_Requirement_
If a line in the data holds the string "parseVlessUri", list it.

_Record excerpts_

(** X22: the window's [parseVlessUri] reads a key of the form
    [vless://uuid@host[:port][?query][#remark]] back into its parts: when
    the user id has no [@], nothing before the query has a [?], the port
    (or the host, when there is none) has no [:], and the remark (or the
    whole key, when there is none) has no [#], it returns that user id,
    host and query, the port read by [parseInt] or 443 when the key has
    none, and as label the decoded remark or, when the remark is missing or
    empty, the host; it returns [null] only when a remark cannot be
    decoded. *)
Theorem renderer_reads_parts (uuid host : string) (port query remark : option string) :
  lacks "@" uuid = true ->
  lacks "?" (uuid ++ "@" ++ host ++ part ":" port) = true ->
  lacks ":" (match port with Some p => p | None => host end) = true ->
  lacks "#" (match remark with
             | Some f => f
             | None => uuid ++ "@" ++ host ++ part ":" port ++ part "?" query
             end) = true ->
  Renderer.parseVlessUri (key_text uuid host port query remark) =
  match (match remark with
         | Some f => if Js.truthy f then Js.decodeURIComponent f else Some host
         | None => Some host
         end) with
  | Some l =>
      Some {| Renderer.uuid := uuid; Renderer.host := host;
              Renderer.port := match port with
                               | Some p => Js.parseInt p
                               | None => Js.Num 443
                               end;
              Renderer.label := l;
              Renderer.query := match query with Some q => q | None => "" end |}
  | None => None
  end.
Proof.
  intros Hat Hq Hcolon Hhash.
  set (hostPort := host ++ part ":" port).
  set (userHost := uuid ++ "@" ++ hostPort).
  set (mainPart := userHost ++ part "?" query).
  assert (Htext : key_text uuid host port query remark =
                  "vless://" ++ (mainPart ++ part "#" remark)).
  { unfold key_text, mainPart, userHost, hostPort.
    rewrite !append_assoc. reflexivity. }
  assert (Hhash' : lacks "#" (match remark with Some f => f | None => mainPart end) = true).
  { destruct remark; [exact Hhash|]. unfold mainPart, userHost, hostPort.
    rewrite !append_assoc. exact Hhash. }
  assert (Hq' : lacks "?" userHost = true).
  { unfold userHost, hostPort. exact Hq. }
  destruct (cut_last "#" mainPart remark Hhash') as [Hmain Hremark].
  destruct (cut_first "?" userHost query Hq') as [Huser Hquery].
  destruct (cut_last ":" host port Hcolon) as [Hhost Hport].
  fold mainPart in Huser, Hquery. fold hostPort in Hhost, Hport.
  assert (Hidx : Js.indexOf "@" userHost = Z.of_nat (String.length uuid)).
  { unfold Js.indexOf, userHost.
    change (uuid ++ "@" ++ hostPort) with (uuid ++ String "@" hostPort).
    rewrite (indexOf_from_app _ _ _ _ Hat). lia. }
  assert (Huuid : Js.slice_to (Js.indexOf "@" userHost) userHost = uuid).
  { rewrite Hidx. apply slice_to_app. }
  assert (Hhp : Js.drop (Z.to_nat (Js.indexOf "@" userHost + 1)) userHost = hostPort).
  { rewrite Hidx. unfold userHost.
    change (uuid ++ "@" ++ hostPort) with (uuid ++ String "@" hostPort).
    apply drop_past. }
  rewrite Htext. unfold Renderer.parseVlessUri.
  unfold Js.startsWith at 1.
  rewrite (strip_prefix_refl "vless://" (mainPart ++ part "#" remark)).
  cbn [negb].
  change (Js.drop 8 ("vless://" ++ mainPart ++ part "#" remark))
    with (mainPart ++ part "#" remark).
  cbv zeta.
  set (hashIdx := Js.lastIndexOf "#" (mainPart ++ part "#" remark)) in *.
  rewrite Hmain.
  set (qIdx := Js.indexOf "?" mainPart) in *.
  rewrite Huser, Huuid, Hhp.
  set (colonIdx := Js.lastIndexOf ":" hostPort) in *.
  rewrite Hhost.
  assert (Hrem : (if 0 <=? hashIdx
                  then Js.drop (Z.to_nat (hashIdx + 1)) (mainPart ++ part "#" remark)
                  else "") = match remark with Some f => f | None => "" end).
  { apply (choice_default _ _ (fun x => x)), Hremark. }
  assert (Hqs : (if 0 <=? qIdx then Js.drop (Z.to_nat (qIdx + 1)) mainPart else "") =
                match query with Some q => q | None => "" end).
  { apply (choice_default _ _ (fun x => x)), Hquery. }
  assert (Hpt : (if 0 <=? colonIdx
                 then Js.parseInt (Js.drop (Z.to_nat (colonIdx + 1)) hostPort)
                 else Js.Num 443) =
                match port with Some p => Js.parseInt p | None => Js.Num 443 end).
  { apply (choice_default _ _ Js.parseInt), Hport. }
  rewrite Hrem, Hqs, Hpt.
  destruct remark as [f|]; reflexivity.
Qed.

Lemma renderer_reads_parts_witness :
  lacks "@" "uuid" = true /\
  Renderer.parseVlessUri text_no_port =
    Some {| Renderer.uuid := "uuid"; Renderer.host := "example.com";
            Renderer.port := Js.Num 443; Renderer.label := "Home";
            Renderer.query := "security=tls" |}.
Proof.
  split; [reflexivity|].
  exact (renderer_reads_parts "uuid" "example.com" None (Some "security=tls") (Some "Home")
           eq_refl eq_refl eq_refl eq_refl).
Defined.

(** ** The tray and the engine *)

Lemma connect_status e uri m :
  status (connect_state e uri m) =
  match connect_result e uri with
  | ok_true => Connected
  | ok_false _ => Error
  end.
Proof.
  unfold connect_state, connect_result.
  destruct (attempt e uri) as [c p | msg calls spawned]; [reflexivity|].
  rewrite (proj1 (cleanup_state_fields _ _)). reflexivity.
Qed.

Lemma hbind_run {A B} (c : Main.H A) (f : A -> Main.H B) (s : Main.State) :
  (c ≫= f) s =
  match c s with
  | (Ok a, s1, t1) => let '(r, s2, t2) := f a s1 in (r, s2, (t1 ++ t2)%list)
  | (Throw e, s1, t1) => (Throw e, s1, t1)
  end.
Proof. reflexivity. Qed.

Lemma engine_run {A} (c : M A) (s : Main.State) r m t :
  c (Main.xray s) = (r, m, t) ->
  Main.engine c s =
  (r, {| Main.xray := m; Main.vpnStatus := Main.vpnStatus s; Main.tray := Main.tray s |},
   map Main.Engine t).
Proof. intros H. unfold Main.engine. rewrite H. reflexivity. Qed.

(** The tray after [updateTrayMenu] under the status [st]. *)
Lemma setVpnStatus_run (w : bool) (st : Main.VpnStatus) (s : Main.State) :
  Main.setVpnStatus w st s =
  (Ok tt,
   {| Main.xray := Main.xray s; Main.vpnStatus := st;
      Main.tray := match Main.tray s with Some _ => Some (Some st) | None => None end |},
   if w then [Main.StatusChanged st] else []).
Proof.
  unfold Main.setVpnStatus, Main.set_vpnStatus, Main.updateTrayMenu, Main.set_tray,
    Main.send. rewrite !hbind_run. cbn.
  destruct (Main.tray s), w; reflexivity.
Qed.

Lemma vpn_connect_run w w' e uri s :
  exists s' t,
    Main.vpn_connect w w' e uri s = (Ok (connect_result e uri), s', t) /\
    Main.xray s' = connect_state e uri (Main.xray s) /\
    Main.vpnStatus s' = Main.shown (status (Main.xray s')) /\
    Main.tray s' = (match Main.tray s with
                    | Some _ => Some (Some (Main.vpnStatus s'))
                    | None => None
                    end) /\
    t = ((if w then [Main.StatusChanged Main.connecting] else []) ++
         map Main.Engine (connect_trace e uri (Main.xray s)) ++
         (if w' then [Main.StatusChanged (Main.vpnStatus s')] else []))%list.
Proof.
  unfold Main.vpn_connect. rewrite hbind_run, setVpnStatus_run, hbind_run.
  rewrite (engine_run _ _ _ _ _ (connect_run e uri _)). cbn [Main.xray].
  rewrite hbind_run, setVpnStatus_run. cbn [Main.xray Main.vpnStatus Main.tray].
  do 2 eexists. split; [reflexivity|]. cbn [Main.xray Main.vpnStatus Main.tray].
  split; [reflexivity|]. rewrite connect_status. split.
  { destruct (connect_result e uri); reflexivity. }
  split.
  { destruct (Main.tray s); reflexivity. }
  rewrite app_nil_r. reflexivity.
Qed.

Lemma vpn_disconnect_run w e s :
  Main.vpn_disconnect w e s =
  (Ok ok_true,
   {| Main.xray := with_status (cleanup_state e (Main.xray s)) Disconnected None;
      Main.vpnStatus := Main.disconnected;
      Main.tray := match Main.tray s with
                   | Some _ => Some (Some Main.disconnected)
                   | None => None
                   end |},
   (map Main.Engine (cleanup_trace e (Main.xray s)) ++
    (if w then [Main.StatusChanged Main.disconnected] else []))%list).
Proof.
  unfold Main.vpn_disconnect. rewrite hbind_run.
  rewrite (engine_run _ _ _ _ _ (disconnect_run e _)).
  rewrite hbind_run, setVpnStatus_run. cbn [Main.xray Main.vpnStatus Main.tray].
  unfold mret, Main.H_ret. rewrite app_nil_r. reflexivity.
Qed.

Lemma handle_agrees (c : Main.Call) (s : Main.State) :
  Main.agrees s ->
  exists s' t, Main.handle c s = (Ok tt, s', t) /\ Main.agrees s'.
Proof.
  intros [Hs Hm]. destruct c as [w w' e uri | w e | w e |]; unfold Main.handle.
  - destruct (vpn_connect_run w w' e uri s) as (s' & t & Hrun & _ & Hst & Htray & _).
    do 2 eexists. rewrite hbind_run, Hrun. split; [reflexivity|].
    split; [exact Hst|]. rewrite Htray. destruct (Main.tray s); auto.
  - do 2 eexists. rewrite hbind_run, vpn_disconnect_run. split; [reflexivity|].
    split; [reflexivity|]. cbn. destruct (Main.tray s); auto.
  - assert (Hkeep : Main.agrees s) by (split; assumption).
    unfold Main.connectAction.
    destruct (Main.tray s) as [[b|]|] eqn:Htray;
      [destruct b | |];
      try (destruct w; do 2 eexists; (split; [reflexivity | exact Hkeep])).
    do 2 eexists. rewrite hbind_run.
    rewrite (engine_run _ _ _ _ _ (disconnect_run e _)), setVpnStatus_run.
    cbn [Main.xray Main.vpnStatus Main.tray]. rewrite Htray.
    split; [reflexivity|]. split; reflexivity.
  - do 2 eexists. unfold Main.createTray, Main.updateTrayMenu, Main.set_tray.
    rewrite hbind_run. cbn.
    split; [reflexivity|]. split; [exact Hs | reflexivity].
Qed.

_Exercise result_
(** X22: the window's [parseVlessUri] reads a key of the form
  Renderer.parseVlessUri (key_text uuid host port query remark) =
  rewrite Htext. unfold Renderer.parseVlessUri.
  Renderer.parseVlessUri text_no_port =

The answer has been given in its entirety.